**Required work:** Could you copy each line of the listing below that has the word "Some"?

**Data shown:**
※
(** The moving average in the words of the specification: the arithmetic
    mean of the [window] points ending at index [i], undefined when fewer
    than [window] points are available. *)
Definition trailing_mean_spec (window : nat) (values : list Q) (i : nat)
    : option Q :=
  if (window <=? i + 1)%nat
  then Some (sumQ (slice values (i + 1 - window) (i + 1))
             / inject_Z (Z.of_nat window))%Q
  else None.

(** Equality of optional rationals up to the value of the fraction. *)
Definition opt_Qeq (a b : option Q) : Prop :=
  match a, b with
  | Some x, Some y => (x == y)%Q
  | None, None => True
  | _, _ => False
  end.

(** [n] appends to the history of one symbol, oldest first. *)
Definition appends (symbol : string) (pts : list PricePoint)
    (d : gmap string (list PricePoint)) : gmap string (list PricePoint) :=
  foldl (λ d pt, append_point pt d symbol) d pts.

(** The answers the provider gives to the three requests of one
    [fetch_price] that starts in state [s]. *)
Definition answers (provider : string -> nat -> Response) (symbol : string)
    (s : Monitor) : list Response :=
  provider symbol <$> seq (requests s) 3.

(** An answer that ends the retry loop: a table with at least one row. *)
Definition quote_of (r : Response) : option (Timestamp * Q) :=
  match r with
  | RespTable (row :: _) => Some row
  | _ => None
  end.

(** The answers [fetch_price] consumes: up to and including the first one
    that carries a quote. *)
Fixpoint consumed (rs : list Response) : list Response :=
  match rs with
  | [] => []
  | r :: rest => if quote_of r is Some _ then [r] else r :: consumed rest
  end.

Fixpoint first_quote (rs : list Response) : option (Timestamp * Q) :=
  match rs with
  | [] => None
  | r :: rest => if quote_of r is Some q then Some q else first_quote rest
  end.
※
**Your response:**
  then Some (sumQ (slice values (i + 1 - window) (i + 1))
  | Some x, Some y => (x == y)%Q
  | RespTable (row :: _) => Some row
  | r :: rest => if quote_of r is Some _ then [r] else r :: consumed rest
  | r :: rest => if quote_of r is Some q then Some q else first_quote rest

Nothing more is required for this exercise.